Outside of current financial-industry troubles, incentive travel buyers are angling to keep costs in check.
"The incentives are pretty well-budgeted. They're not changing the agendas, they're not cutting back from a what's-been-committed perspective," said Peter Moen, vice president of business development for Carlson Marketing. "They might be looking at future year's programs and evaluating destinations based on current airfare costs and projected costs."
He said planners who can leverage certain markets based on cost and availability can "get a little more for their money in some cases."
"We have not seen any significant drop-off or shift in our customer's business or marketing goals," said Mary MacGregor, vice president of marketing and business development for BCD Meetings & Incentives. "If we've seen anything, it might be just some fluctuation with regard to the size of the groups, maybe the length of travel."
MacGregor said clients had looked at such options as booking shorter programs or changing criteria to make it harder to qualify for trips, though the latter is not common.
"If they're looking at the number of travelers as a potential way to offer an incentive travel program yet maintain budget levels, it would involve tightening the qualification level criteria," she said. "It's one of several strategies customers are using."
Sullivan said companies generally have not increased goals to reduce the number of people who qualify for a trip.
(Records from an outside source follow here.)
(* ===== verification/IoCommittee.v ===== *)
(** * Channels between operators

    Models [src/network/io_committee.rs]: the plain channels and their
    committee, the handshake once all connections are made, the exchange of
    channel keys, and the encrypted and signed channels.  The cipher and the
    digest are the [aes_gcm] and [sha256] crates, parameters of the model. *)

From S2P Require Import Prelude Network Scalars Blst BlstIdeal Processes.

(** ** The cipher *)

(** [hex::decode(digest(x))] and AES-128 in Galois mode: key, nonce, text. *)
Class Aes := {
  sha256 : bytes -> bytes;
  aes_encrypt : bytes -> bytes -> bytes -> option bytes;
  aes_decrypt : bytes -> bytes -> bytes -> option bytes
}.

(** The longest text the cipher accepts. *)
Definition AES_MAX : Z := 2 ^ 36.
Definition fits (m : bytes) : Prop := Z.of_nat (length m) <= AES_MAX.

Class AesLaws `{Aes} : Prop := {
  sha256_length x : length (sha256 x) = 32%nat;
  aes_encrypt_ok k n m :
    length k = 16%nat -> length n = 12%nat -> fits m ->
    exists c, aes_encrypt k n m = Some c /\ length c = (length m + 16)%nat;
  aes_decrypt_encrypt k n m c :
    aes_encrypt k n m = Some c -> aes_decrypt k n c = Some m
}.

(** ** The traits *)

(** What a protocol uses of a committee: [channel(from, to).send],
    [channel(from, to).recv] and [broadcast]. *)
Record IOCommittee (E : Type) := mkIOCommittee {
  io_ids : list Z;
  io_send_on (from to : Z) (m : bytes) : io E ();
  io_recv_on (from to : Z) : io E bytes;
  io_broadcast (m : bytes) : io E ()
}.
Arguments io_ids {E}.
Arguments io_send_on {E}.
Arguments io_recv_on {E}.
Arguments io_broadcast {E}.

(** ** Plain channels *)

(** A connection is identified by the operator at its other end. *)
Record NetIOChannel := mkNetIOChannel { net_peer : Z }.

Definition NetIOChannel_send {E} (ch : NetIOChannel) (m : bytes) : io E () :=
  io_send (net_peer ch) m.
Definition NetIOChannel_recv {E} (ch : NetIOChannel) : io E bytes :=
  io_recv (net_peer ch).

Record NetIOCommittee := mkNetIOCommittee {
  net_party : Z;
  net_ids : list Z;
  net_channels : gmap Z NetIOChannel
}.

(** [channel]: only the two directions of a connection of this party. *)
Definition pick_channel {E C} (party : Z) (channels : gmap Z C) (from to : Z)
  : outcome E C :=
  if bool_decide (from = to) || (bool_decide (from <> party) && bool_decide (to <> party))
  then Panic "Invalid channel"
  else if bool_decide (from = party) then unwrap (channels !! to)
  else unwrap (channels !! from).

Definition NetIOCommittee_channel {E} (self : NetIOCommittee) (from to : Z)
  : outcome E NetIOChannel :=
  pick_channel (net_party self) (net_channels self) from to.

(** The loop of [broadcast]. *)
Fixpoint broadcast_loop {E C} (party : Z) (channels : gmap Z C)
  (send : C -> bytes -> io E ()) (ids : list Z) (m : bytes) : io E () :=
  match ids with
  | [] => mret ()
  | id :: ids =>
      if bool_decide (id = party) then broadcast_loop party channels send ids m
      else
        ch ← io_lift (pick_channel party channels party id);
        send ch m;;
        broadcast_loop party channels send ids m
  end.

Definition NetIOCommittee_broadcast {E} (self : NetIOCommittee) (m : bytes)
  : io E () :=
  broadcast_loop (net_party self) (net_channels self) NetIOChannel_send
    (net_ids self) m.

Definition NetIOCommittee_io {E} (self : NetIOCommittee) : IOCommittee E := {|
  io_ids := net_ids self;
  io_send_on from to m :=
    ch ← io_lift (NetIOCommittee_channel self from to); NetIOChannel_send ch m;
  io_recv_on from to :=
    ch ← io_lift (NetIOCommittee_channel self from to); NetIOChannel_recv ch;
  io_broadcast := NetIOCommittee_broadcast self
|}.

(** The acknowledgement ["Y"]. *)
Definition ack_msg : bytes := [89].

Fixpoint ack_loop {E} (party : Z) (channels : gmap Z NetIOChannel) (ids : list Z)
  : io E () :=
  match ids with
  | [] => mret ()
  | id :: ids =>
      if bool_decide (id = party) then ack_loop party channels ids
      else
        ch ← io_lift (unwrap (channels !! id));
        ack ← NetIOChannel_recv ch;
        (if bool_decide (ack = ack_msg) then mret ()
         else io_lift (Panic "Invalid acknowledge for channel connection"));;
        ack_loop party channels ids
  end.

(** The connections that [NetIOCommittee::new] makes. *)
Definition connections (party : Z) (ids : list Z) : gmap Z NetIOChannel :=
  list_to_map (map (fun id => (id, mkNetIOChannel id)) (peers ids party)).

(** [NetIOCommittee::new], from the point where the connections exist. *)
Definition NetIOCommittee_new {E} (party : Z) (ids : list Z) : io E NetIOCommittee :=
  let committee := mkNetIOCommittee party ids (connections party ids) in
  NetIOCommittee_broadcast committee ack_msg;;
  ack_loop party (net_channels committee) ids;;
  mret committee.

(** ** Secure channels *)

Section secure.
Context `{Blst} `{Aes}.

Record SecureNetIOChannel := mkSecureChannel {
  sc_channel : NetIOChannel;
  sc_sk : Z;
  sc_other_pk : p1
}.

(** [random] is what the generator fills the nonce with. *)
Definition encrypt_with_key {E} (random message key : bytes) : outcome E bytes :=
  let secret := sha256 key in
  let k := take 16 secret in
  let nonce_bytes := take 12 random in
  match aes_encrypt k nonce_bytes message with
  | Some aes_ct => mret (nonce_bytes ++ aes_ct)
  | None => Panic "AES encryption failed!"
  end.

Definition decrypt_with_key {E} (enc_msg key : bytes) : outcome E bytes :=
  let secret := sha256 key in
  let k := take 16 secret in
  if (length enc_msg <? 12)%nat then Panic "range end index out of range for slice"
  else
    let nonce_bytes := take 12 enc_msg in
    let aes_ct := drop 12 enc_msg in
    match aes_decrypt k nonce_bytes aes_ct with
    | Some msg => mret msg
    | None => Panic "AES decryption failed!"
    end.

Definition shared_secret (ch : SecureNetIOChannel) : p1 :=
  blst_ecdh_shared_secret (sc_other_pk ch) (sc_sk ch).
Definition self_private_key (ch : SecureNetIOChannel) : Z := sc_sk ch.
Definition self_public_key (ch : SecureNetIOChannel) : p1 := blst_sk_to_pk (sc_sk ch).
Definition partner_public_key (ch : SecureNetIOChannel) : p1 := sc_other_pk ch.

Definition encrypt {E} (ch : SecureNetIOChannel) (message : bytes) : io E bytes :=
  random ← io_draw;
  io_lift (encrypt_with_key random message (blst_p1_to_bytes (shared_secret ch))).

Definition decrypt {E} (ch : SecureNetIOChannel) (enc_msg : bytes) : outcome E bytes :=
  decrypt_with_key enc_msg (blst_p1_to_bytes (shared_secret ch)).

Definition channel_sign {E} (ch : SecureNetIOChannel) (message : bytes)
  : outcome E p2 :=
  sk ← blst_scalar_to_blst_sk (sc_sk ch);
  mret (core_Signature_sign sk message).

Definition verify_partner (ch : SecureNetIOChannel) (message : bytes) (sig : p2)
  : bool := core_Signature_verify sig message (sc_other_pk ch).

Definition SecureNetIOChannel_send {E} (ch : SecureNetIOChannel) (message : bytes)
  : io E () :=
  enc_msg ← encrypt ch message;
  NetIOChannel_send (sc_channel ch) enc_msg.

Definition SecureNetIOChannel_recv {E} (ch : SecureNetIOChannel) : io E bytes :=
  enc_msg ← NetIOChannel_recv (sc_channel ch);
  io_lift (decrypt ch enc_msg).

Record SecureNetIOCommittee := mkSecureCommittee {
  sec_party : Z;
  sec_ids : list Z;
  sec_channels : gmap Z SecureNetIOChannel
}.

(** The loop that receives the channel keys of the others. *)
Fixpoint keys_loop {E} (party sk : Z) (ids : list Z) (channels : gmap Z NetIOChannel)
  (sec_channels : gmap Z SecureNetIOChannel) : io E (gmap Z SecureNetIOChannel) :=
  match ids with
  | [] => mret sec_channels
  | id :: ids =>
      if bool_decide (id = party) then keys_loop party sk ids channels sec_channels
      else
        recv_channel ← io_lift (unwrap (channels !! id));
        other_pk_bytes ← NetIOChannel_recv recv_channel;
        let other_pk := bytes_to_blst_p1 other_pk_bytes in
        keys_loop party sk ids (delete id channels)
          (<[id := mkSecureChannel recv_channel sk other_pk]> sec_channels)
  end.

(** [ikm] is the randomness of the channel key. *)
Definition SecureNetIOCommittee_new {E} (party : Z) (ids : list Z) (ikm : bytes)
  : io E SecureNetIOCommittee :=
  plain ← NetIOCommittee_new party ids;
  let sk := random_blst_scalar ikm in
  let pk := blst_sk_to_pk sk in
  NetIOCommittee_broadcast plain (blst_p1_to_bytes pk);;
  channels ← keys_loop party sk ids (net_channels plain) ∅;
  mret (mkSecureCommittee party ids channels).

Definition SecureNetIOCommittee_channel {E} (self : SecureNetIOCommittee)
  (from to : Z) : outcome E SecureNetIOChannel :=
  pick_channel (sec_party self) (sec_channels self) from to.

Definition SecureNetIOCommittee_broadcast {E} (self : SecureNetIOCommittee)
  (m : bytes) : io E () :=
  broadcast_loop (sec_party self) (sec_channels self) SecureNetIOChannel_send
    (sec_ids self) m.

Definition SecureNetIOCommittee_io {E} (self : SecureNetIOCommittee)
  : IOCommittee E := {|
  io_ids := sec_ids self;
  io_send_on from to m :=
    ch ← io_lift (SecureNetIOCommittee_channel self from to);
    SecureNetIOChannel_send ch m;
  io_recv_on from to :=
    ch ← io_lift (SecureNetIOCommittee_channel self from to);
    SecureNetIOChannel_recv ch;
  io_broadcast := SecureNetIOCommittee_broadcast self
|}.
End secure.

(** ** The channels work *)

Section secure_facts.
Context `{BlstLaws} `{AesLaws}.

Lemma encrypt_decrypt_with_key {E} random m key :
  (12 <= length random)%nat -> fits m ->
  exists e, encrypt_with_key (E:=E) random m key = Ok e /\
    decrypt_with_key (E:=E) e key = Ok m /\ length e = (length m + 28)%nat.
Proof.
  intros Hr Hm. unfold encrypt_with_key, decrypt_with_key.
  destruct (aes_encrypt_ok (take 16 (sha256 key)) (take 12 random) m)
    as (ct & Hct & Hlen).
  - rewrite length_take, sha256_length. done.
  - rewrite length_take. lia.
  - done.
  - rewrite Hct. eexists. split; [done|].
    assert (length (take 12 random) = 12%nat) as H12 by (rewrite length_take; lia).
    rewrite length_app, H12. split; [|lia].
    rewrite (proj2 (Nat.ltb_ge _ _)) by lia.
    rewrite take_app_length', drop_app_length' by done.
    by rewrite (aes_decrypt_encrypt _ _ _ _ Hct).
Qed.

(** The ends of a connection between parties with the keys [a] and [b]. *)
Definition channel_to (peer own other : Z) : SecureNetIOChannel :=
  mkSecureChannel (mkNetIOChannel peer) own (gmul other ffi_p1_generator).

Lemma shared_secret_sym i j a b :
  is_secret a -> is_secret b ->
  shared_secret (channel_to j a b) = shared_secret (channel_to i b a).
Proof.
  intros Ha Hb. unfold shared_secret, blst_ecdh_shared_secret. simpl.
  rewrite !blst_p1_mult_spec by (by apply secret_scalar).
  by rewrite <- !gmul_mul, Z.mul_comm.
Qed.

Lemma self_public_key_spec j a b :
  is_secret a -> self_public_key (channel_to j a b) = gmul a ffi_p1_generator.
Proof. intros Ha. apply sk_to_pk_ok. by apply secret_scalar. Qed.

(** [e] is an encryption of [m] for the end with the key [b]. *)
Definition opens {E} (i a b : Z) (e m : bytes) : Prop :=
  decrypt (E:=E) (channel_to i b a) e = Ok m.

Lemma encrypt_local {E} tape i j a b m n :
  is_secret a -> is_secret b -> (12 <= length (tape i n))%nat -> fits m ->
  exists e, local (E:=E) tape i (encrypt (channel_to j a b) m) n [] (Done (Ok e)) (S n) /\
    opens (E:=E) i a b e m /\ length e = (length m + 28)%nat.
Proof.
  intros Ha Hb Ht Hm.
  destruct (encrypt_decrypt_with_key (E:=E) (tape i n) m
    (blst_p1_to_bytes (shared_secret (channel_to j a b))) Ht Hm) as (e & He & Hd & Hl).
  exists e. split; [|split; [|done]].
  - apply local_draw. cbn. unfold io_lift. rewrite He. constructor.
  - unfold opens, decrypt. by rewrite <- (shared_secret_sym i j a b).
Qed.

Lemma secure_send_local {E} tape i j a b m n :
  is_secret a -> is_secret b -> (12 <= length (tape i n))%nat -> fits m ->
  exists e, local (E:=E) tape i (SecureNetIOChannel_send (channel_to j a b) m) n
      [Out j e] (Done (Ok ())) (S n) /\ opens (E:=E) i a b e m.
Proof.
  intros Ha Hb Ht Hm.
  destruct (encrypt_local (E:=E) tape i j a b m n Ha Hb Ht Hm) as (e & He & Ho & _).
  exists e. split; [|done]. unfold SecureNetIOChannel_send.
  apply (local_trans _ _ _ (NetIOChannel_send (mkNetIOChannel j) e) _ _ (S n) _ [] [Out j e]).
  - by apply local_bind.
  - repeat constructor.
Qed.

Lemma secure_recv_local {E} tape i j a b e m n :
  opens (E:=E) j a b e m ->
  local (E:=E) tape i (SecureNetIOChannel_recv (channel_to j b a)) n [In j e]
    (Done (Ok m)) n.
Proof.
  intros Ho. unfold SecureNetIOChannel_recv, NetIOChannel_recv, io_recv. cbn.
  apply local_recv. cbn. unfold io_lift. unfold opens in Ho. rewrite Ho. constructor.
Qed.

(** A message sent on a secure channel is received as it was sent.  When
    two operators have exchanged the public keys of their channel keys, what
    one end encrypts, with any random nonce, the other end decrypts to the
    same message, and the ciphertext is 28 bytes longer. *)
Theorem secure_channel_roundtrip i j a b random m :
  is_secret a -> is_secret b -> (12 <= length random)%nat -> fits m ->
  exists e,
    encrypt_with_key (E:=DvfError) random m
      (blst_p1_to_bytes (shared_secret (channel_to j a b))) = Ok e /\
    decrypt (E:=DvfError) (channel_to i b a) e = Ok m /\
    length e = (length m + 28)%nat.
Proof.
  intros Ha Hb Hr Hm. unfold decrypt.
  rewrite <- (shared_secret_sym i j a b) by done.
  by apply encrypt_decrypt_with_key.
Qed.
End secure_facts.

(** ** A concrete cipher, for the witnesses *)

Definition ideal_aes : Aes := {|
  sha256 _ := replicate 32 0;
  aes_encrypt k n m := Some (m ++ replicate 16 0);
  aes_decrypt k n c := Some (take (length c - 16) c)
|}.

Lemma ideal_aes_laws : AesLaws (H := ideal_aes).
Proof.
  split.
  - intros x. apply length_replicate.
  - intros k n m _ _ _. eexists. split; [done|]. rewrite length_app. done.
  - intros k n m c [= <-]. unfold aes_decrypt, ideal_aes. f_equal.
    apply take_app_length'. rewrite length_app. simpl. lia.
Qed.

Section witnesses.
#[local] Existing Instances ideal_blst ideal_blst_laws ideal_aes ideal_aes_laws.

Lemma secure_channel_roundtrip_witness :
  exists e,
    encrypt_with_key (E:=DvfError) (replicate 32 7) [1; 2; 3]
      (blst_p1_to_bytes (shared_secret (channel_to 2 5 6))) = Ok e /\
    decrypt (E:=DvfError) (channel_to 1 6 5) e = Ok [1; 2; 3] /\
    length e = 31%nat.
Proof.
  apply (secure_channel_roundtrip 1 2 5 6 (replicate 32 7) [1; 2; 3]).
  - unfold is_secret. pose proof modulus_bits. lia.
  - unfold is_secret. pose proof modulus_bits. lia.
  - rewrite length_replicate. lia.
  - unfold fits, AES_MAX. simpl. lia.
Defined.
End witnesses.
"They may have increased the quota, but usually they would not do it exorbitantly," he said.
However, some incentive trips have fewer attendees because employees are not meeting goals. "There's less winners just because their sales might be down," said Buer. While he said incentives have held steady, "one of the biggest challenges is that a much bigger percentage of the budget is going to the air costs." He added that companies are looking at the land portion of the budget to offset that increase in spending (see story, page 3).
Companies also are taking a more analytical look at the options for an incentive program. "They're tracking and measuring the impact of the meeting on future performance and how it links back to the performance of the employees who are attending these meetings versus the ones who are not," according to Frank Schnur, vice president of advisory services for American Express Business Travel.
"Moving forward, companies are looking for proof of their investment," Buer said, "so they're taking a much more scientific approach around choosing destinations—what would happen if I reduced it from five days to four days? What happens if we go to a North American destination and save on air?"
Planners more often are limiting destination options to domestic locations to decrease costs.
"Certainly, we have U.S. customers who are looking more at North American destinations, although we still have U.S. customers who are traveling to Europe," said MacGregor. "Taking into account the impact of delivering a quality incentive experience within their budgets, they're finding they can do that better by focusing more on domestic destinations. The dollar continues to lag behind the euro, and it is more expensive to consider some international destinations."
Several consultants said companies were looking to hold business meetings during their incentives due to having several people in one location, but this not been happening with any more frequency than in the past several years.